+++ Source records +++
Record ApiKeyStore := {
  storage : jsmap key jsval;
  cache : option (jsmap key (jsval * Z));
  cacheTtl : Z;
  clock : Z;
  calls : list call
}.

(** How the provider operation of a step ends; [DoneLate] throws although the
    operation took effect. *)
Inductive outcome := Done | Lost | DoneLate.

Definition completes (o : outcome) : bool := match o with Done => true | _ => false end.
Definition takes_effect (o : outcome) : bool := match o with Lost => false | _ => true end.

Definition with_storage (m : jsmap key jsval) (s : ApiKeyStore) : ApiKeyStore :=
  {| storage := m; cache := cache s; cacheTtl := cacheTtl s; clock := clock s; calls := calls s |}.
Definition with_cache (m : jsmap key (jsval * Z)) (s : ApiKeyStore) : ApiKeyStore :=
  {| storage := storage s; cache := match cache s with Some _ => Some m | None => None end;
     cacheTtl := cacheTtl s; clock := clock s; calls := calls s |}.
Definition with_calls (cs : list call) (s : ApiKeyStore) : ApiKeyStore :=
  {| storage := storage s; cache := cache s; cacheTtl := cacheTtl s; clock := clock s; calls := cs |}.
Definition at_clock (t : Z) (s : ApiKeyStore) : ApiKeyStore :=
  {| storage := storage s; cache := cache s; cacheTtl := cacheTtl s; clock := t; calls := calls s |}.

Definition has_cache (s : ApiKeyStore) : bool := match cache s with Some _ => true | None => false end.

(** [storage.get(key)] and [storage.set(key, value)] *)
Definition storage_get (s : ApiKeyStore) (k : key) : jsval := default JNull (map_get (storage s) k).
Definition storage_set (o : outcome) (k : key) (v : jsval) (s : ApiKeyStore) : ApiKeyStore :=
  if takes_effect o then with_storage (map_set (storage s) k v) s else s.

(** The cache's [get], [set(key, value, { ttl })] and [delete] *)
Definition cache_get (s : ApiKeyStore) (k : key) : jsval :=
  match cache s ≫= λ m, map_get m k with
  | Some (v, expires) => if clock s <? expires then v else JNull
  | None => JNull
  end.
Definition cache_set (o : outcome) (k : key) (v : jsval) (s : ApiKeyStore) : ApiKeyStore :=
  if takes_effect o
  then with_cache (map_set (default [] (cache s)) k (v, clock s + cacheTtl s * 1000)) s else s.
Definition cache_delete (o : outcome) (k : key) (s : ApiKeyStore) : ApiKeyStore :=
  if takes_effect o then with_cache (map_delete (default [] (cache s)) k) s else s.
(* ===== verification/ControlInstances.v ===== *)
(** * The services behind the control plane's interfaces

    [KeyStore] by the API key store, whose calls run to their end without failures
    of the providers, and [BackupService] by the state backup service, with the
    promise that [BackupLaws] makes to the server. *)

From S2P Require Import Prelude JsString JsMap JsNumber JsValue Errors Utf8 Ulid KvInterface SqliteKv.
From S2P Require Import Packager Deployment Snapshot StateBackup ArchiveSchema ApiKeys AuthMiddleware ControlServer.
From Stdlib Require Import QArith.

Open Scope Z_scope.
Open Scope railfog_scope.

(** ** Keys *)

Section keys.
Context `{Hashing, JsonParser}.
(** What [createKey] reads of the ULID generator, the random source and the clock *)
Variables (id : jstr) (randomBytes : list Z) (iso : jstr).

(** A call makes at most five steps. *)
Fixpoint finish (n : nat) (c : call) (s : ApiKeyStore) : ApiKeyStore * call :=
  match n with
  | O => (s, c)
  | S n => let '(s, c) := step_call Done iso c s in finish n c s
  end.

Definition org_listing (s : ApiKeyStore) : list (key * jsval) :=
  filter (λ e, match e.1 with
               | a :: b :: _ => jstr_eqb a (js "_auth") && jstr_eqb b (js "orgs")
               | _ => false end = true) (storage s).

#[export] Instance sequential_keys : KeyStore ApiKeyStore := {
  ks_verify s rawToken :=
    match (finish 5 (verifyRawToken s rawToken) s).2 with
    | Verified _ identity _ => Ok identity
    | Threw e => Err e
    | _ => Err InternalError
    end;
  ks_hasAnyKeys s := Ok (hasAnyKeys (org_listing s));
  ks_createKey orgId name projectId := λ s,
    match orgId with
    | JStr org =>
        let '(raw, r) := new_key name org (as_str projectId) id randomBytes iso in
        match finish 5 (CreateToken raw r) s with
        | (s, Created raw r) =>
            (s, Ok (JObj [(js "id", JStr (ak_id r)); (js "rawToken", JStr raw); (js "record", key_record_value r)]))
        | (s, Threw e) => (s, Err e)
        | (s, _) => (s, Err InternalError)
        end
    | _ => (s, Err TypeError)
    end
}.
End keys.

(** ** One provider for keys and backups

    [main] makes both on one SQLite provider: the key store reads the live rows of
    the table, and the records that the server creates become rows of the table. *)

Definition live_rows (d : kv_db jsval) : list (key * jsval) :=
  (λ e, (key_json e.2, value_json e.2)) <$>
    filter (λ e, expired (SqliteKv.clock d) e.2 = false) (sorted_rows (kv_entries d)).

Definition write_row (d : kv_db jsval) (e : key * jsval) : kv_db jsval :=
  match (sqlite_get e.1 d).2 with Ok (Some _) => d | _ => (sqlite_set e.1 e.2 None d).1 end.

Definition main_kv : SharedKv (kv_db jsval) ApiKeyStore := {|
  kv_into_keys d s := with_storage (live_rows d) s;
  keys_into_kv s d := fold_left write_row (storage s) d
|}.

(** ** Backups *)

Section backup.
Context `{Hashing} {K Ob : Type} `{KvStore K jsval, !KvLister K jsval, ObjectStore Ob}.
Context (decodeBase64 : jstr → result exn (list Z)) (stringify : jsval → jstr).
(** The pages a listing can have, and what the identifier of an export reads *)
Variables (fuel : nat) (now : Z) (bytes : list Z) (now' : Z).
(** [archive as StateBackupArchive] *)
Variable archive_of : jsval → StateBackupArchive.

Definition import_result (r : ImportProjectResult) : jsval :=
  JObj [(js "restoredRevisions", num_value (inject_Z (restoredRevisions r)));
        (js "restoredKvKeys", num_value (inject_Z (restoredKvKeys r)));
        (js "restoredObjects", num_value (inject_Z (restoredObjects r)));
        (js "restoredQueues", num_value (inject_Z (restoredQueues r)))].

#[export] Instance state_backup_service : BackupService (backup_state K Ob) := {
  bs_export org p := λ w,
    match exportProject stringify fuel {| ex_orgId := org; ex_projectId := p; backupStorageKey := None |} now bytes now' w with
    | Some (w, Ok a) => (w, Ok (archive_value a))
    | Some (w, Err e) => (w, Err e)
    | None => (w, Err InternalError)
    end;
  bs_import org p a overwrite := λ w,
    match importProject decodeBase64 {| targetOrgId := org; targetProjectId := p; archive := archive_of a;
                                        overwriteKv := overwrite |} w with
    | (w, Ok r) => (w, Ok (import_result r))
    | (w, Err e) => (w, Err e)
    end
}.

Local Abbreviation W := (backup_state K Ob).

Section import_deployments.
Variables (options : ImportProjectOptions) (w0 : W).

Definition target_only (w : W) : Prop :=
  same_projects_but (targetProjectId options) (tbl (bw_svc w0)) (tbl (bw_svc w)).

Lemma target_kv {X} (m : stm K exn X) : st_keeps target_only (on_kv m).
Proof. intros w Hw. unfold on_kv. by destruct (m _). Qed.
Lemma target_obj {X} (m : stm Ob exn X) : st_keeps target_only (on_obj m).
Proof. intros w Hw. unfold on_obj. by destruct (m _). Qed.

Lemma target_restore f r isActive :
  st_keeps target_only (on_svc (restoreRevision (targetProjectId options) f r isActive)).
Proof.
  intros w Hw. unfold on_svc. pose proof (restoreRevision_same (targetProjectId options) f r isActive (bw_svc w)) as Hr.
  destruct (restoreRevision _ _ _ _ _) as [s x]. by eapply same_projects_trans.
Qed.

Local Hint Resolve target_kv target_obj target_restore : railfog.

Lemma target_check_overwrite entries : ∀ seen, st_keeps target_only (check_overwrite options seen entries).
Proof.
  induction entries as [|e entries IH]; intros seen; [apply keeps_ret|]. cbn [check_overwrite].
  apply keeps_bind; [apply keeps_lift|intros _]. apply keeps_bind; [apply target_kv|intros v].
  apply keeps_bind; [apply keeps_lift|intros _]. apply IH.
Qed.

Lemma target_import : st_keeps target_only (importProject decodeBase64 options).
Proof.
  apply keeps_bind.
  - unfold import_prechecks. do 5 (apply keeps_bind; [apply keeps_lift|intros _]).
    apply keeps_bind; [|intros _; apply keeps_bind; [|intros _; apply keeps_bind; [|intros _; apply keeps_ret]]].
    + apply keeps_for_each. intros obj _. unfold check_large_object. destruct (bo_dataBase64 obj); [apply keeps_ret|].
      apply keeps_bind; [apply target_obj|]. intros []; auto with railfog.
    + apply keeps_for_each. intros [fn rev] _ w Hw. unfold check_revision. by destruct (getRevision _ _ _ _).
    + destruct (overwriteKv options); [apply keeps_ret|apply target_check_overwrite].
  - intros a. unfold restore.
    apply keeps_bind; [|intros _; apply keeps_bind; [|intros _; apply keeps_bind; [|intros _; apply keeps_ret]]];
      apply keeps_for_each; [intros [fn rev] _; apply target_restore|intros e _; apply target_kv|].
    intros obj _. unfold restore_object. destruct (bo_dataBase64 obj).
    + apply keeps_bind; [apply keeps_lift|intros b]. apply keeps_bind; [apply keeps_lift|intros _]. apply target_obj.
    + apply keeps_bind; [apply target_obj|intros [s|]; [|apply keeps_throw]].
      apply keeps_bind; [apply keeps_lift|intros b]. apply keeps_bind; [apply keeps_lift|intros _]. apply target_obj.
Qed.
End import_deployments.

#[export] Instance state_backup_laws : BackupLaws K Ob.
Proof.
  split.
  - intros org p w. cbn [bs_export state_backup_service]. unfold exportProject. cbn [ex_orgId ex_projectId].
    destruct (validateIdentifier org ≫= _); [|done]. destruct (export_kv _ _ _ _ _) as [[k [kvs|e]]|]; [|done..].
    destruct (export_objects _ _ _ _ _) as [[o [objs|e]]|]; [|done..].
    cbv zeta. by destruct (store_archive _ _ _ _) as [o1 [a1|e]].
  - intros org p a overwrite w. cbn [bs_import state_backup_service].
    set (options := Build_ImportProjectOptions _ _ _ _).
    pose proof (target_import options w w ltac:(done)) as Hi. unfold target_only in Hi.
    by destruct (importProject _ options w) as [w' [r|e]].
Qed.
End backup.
+++
Exercise objective: Using the entries above, return exactly the lines from the line with "keys_into_kv s d" to the line with "(** [archive as StateBackupArchive] *)", counting both of those lines.

Your solution:
  keys_into_kv s d := fold_left write_row (storage s) d
|}.

(** ** Backups *)

Section backup.
Context `{Hashing} {K Ob : Type} `{KvStore K jsval, !KvLister K jsval, ObjectStore Ob}.
Context (decodeBase64 : jstr → result exn (list Z)) (stringify : jsval → jstr).
(** The pages a listing can have, and what the identifier of an export reads *)
Variables (fuel : nat) (now : Z) (bytes : list Z) (now' : Z).
(** [archive as StateBackupArchive] *)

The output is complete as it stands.